Escrito por: Equipe Bolso do Investidor
Data da publicação: 22 de setembro de 2025
Pressão inflacionária nos alimentos frescos
Nos Estados Unidos, os consumidores enfrentam forte pressão nos preços da carne bovina e de outros itens básicos. A principal causa é uma oferta limitada de boi para abate, a escassez de rebanho registrada ao longo dos últimos anos. Como resultado, o preço da carne moída subiu cerca de 13% em 12 meses, atingindo níveis nunca vistos desde meados do século XX — o que força famílias a repensarem sua alimentação.
Enlatados ganham força como alternativa acessível
Diante dos preços elevados, cresce o apelo por versões econômicas ou por alimentos industrializados mais simples. Produtos clássicos de panificação de décadas atrás, como o Hamburger Helper, observaram crescimento nas vendas de cerca de 14,5% no ano até agosto, segundo dados do setor. Itens como latas de atum, sardinha, salmão, além de macarrão com queijo, também se destacaram em crescimento de demanda.
Comportamento de compra e ajustes nas escolhas do consumidor
Consumidores estão sacrificando produtos considerados “mais premium” ou supérfluos em favor de opções de menor custo-benefício. Marcas próprias de supermercados se fortalecem, oferecendo alternativas mais baratas. Segmentos como doces, biscoitos e sobremesas sofreram queda de demanda, enquanto itens básicos reaparecem nas cestas. A adaptação inclui também redução de desperdício e planejamento mais rigoroso das refeições.
Setor alimentício e fabricantes de embalados reagem
Empresas que atuam com alimentos enlatados e refeições prontas perceberam a reativação de produtos nostálgicos, bem como o relançamento de sabores. A fabricante Eagle Foods, dona do Hamburger Helper, afirma que investiu em relançamentos de sabores e em versões adaptadas ao gosto do consumidor moderno, considerando praticidade e custo. Também há esforços para reduzir custos produtivos, otimizar ingredientes e adaptar embalagens ao novo perfil de consumidores.

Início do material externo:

(** ** What the module imports

    [pagers.py] imports its message types from [google.firestore_v1.types]
    and receives the fetch callable from its caller.  Their declarations are
    not part of the file, so they are parameters of the development. *)

Class Env := {
  (** [document.Document], the elements of [ListDocumentsResponse.documents] *)
  Document : Type;
  (** [query.Cursor], the elements of [PartitionQueryResponse.partitions] *)
  Cursor : Type;
  (** the fields of [ListDocumentsRequest] other than [page_token] *)
  ListDocumentsFields : Type;
  (** the fields of [PartitionQueryRequest] other than [page_token] *)
  PartitionQueryFields : Type;
  (** Python objects the development does not look into *)
  Object : Type;
  (** what a call can raise *)
  Exception : Type;
  (** everything the fetch callable talks to (server, network) *)
  World : Type;
  (** [isinstance(e, StopIteration)] *)
  is_StopIteration : Exception → bool;
  (** the [RuntimeError] ("generator raised StopIteration") that Python
      raises in place of a [StopIteration] [e] that would leave a generator
      body; it is not itself a [StopIteration] *)
  generator_raised : Exception → Exception;
  generator_raised_other : ∀ e, is_StopIteration (generator_raised e) = false;
}.

Section Values.
Context `{Env}.

(** Values an attribute read on a response can produce. *)
Inductive Value :=
| VStr (s : string)
| VDocuments (ds : list Document)
| VPartitions (cs : list Cursor)
| VObject (o : Object).

(** A call either returns or raises. *)
Inductive Result (A : Type) :=
| Returns (a : A)
| Raises (e : Exception).
End Values.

Impactos econômicos mais amplos
- Inflação de alimentos: embora tenha recuado em comparação ao pico, segue 21% acima do que era em 2021-2022, mantendo o custo de viver elevado para famílias de baixa e média renda.
- Demanda por marca de valor: posições de mercado tendem a se deslocar para marcas próprias ou alternativas genéricas, o que pode pressionar margens de empresas que não conseguirem adaptar oferta ou reduzir custo.
- Mudanças estruturais no setor: adaptação de produtos, inovação em conservação e empacotamento, logística e custo de matérias-primas se tornam decisivos para quem quer se manter competitivo.
Fechamento explicativo:
A escalada nos preços da carne bovina está desencadeando um retorno às raízes alimentares de custo mais baixo, como enlatados e refeições prontas. Para consumidores, isso significa ajustes no orçamento e no comportamento alimentar; para empresas, a necessidade de inovar em produto, reformular custos e focar em praticidade e preço. Investidores no setor de alimentos devem observar quem lidera esse movimento — produtores de enlatados econômicos, marcas próprias e empresas com cadeia logística eficiente têm potencial de capturar essa demanda crescente.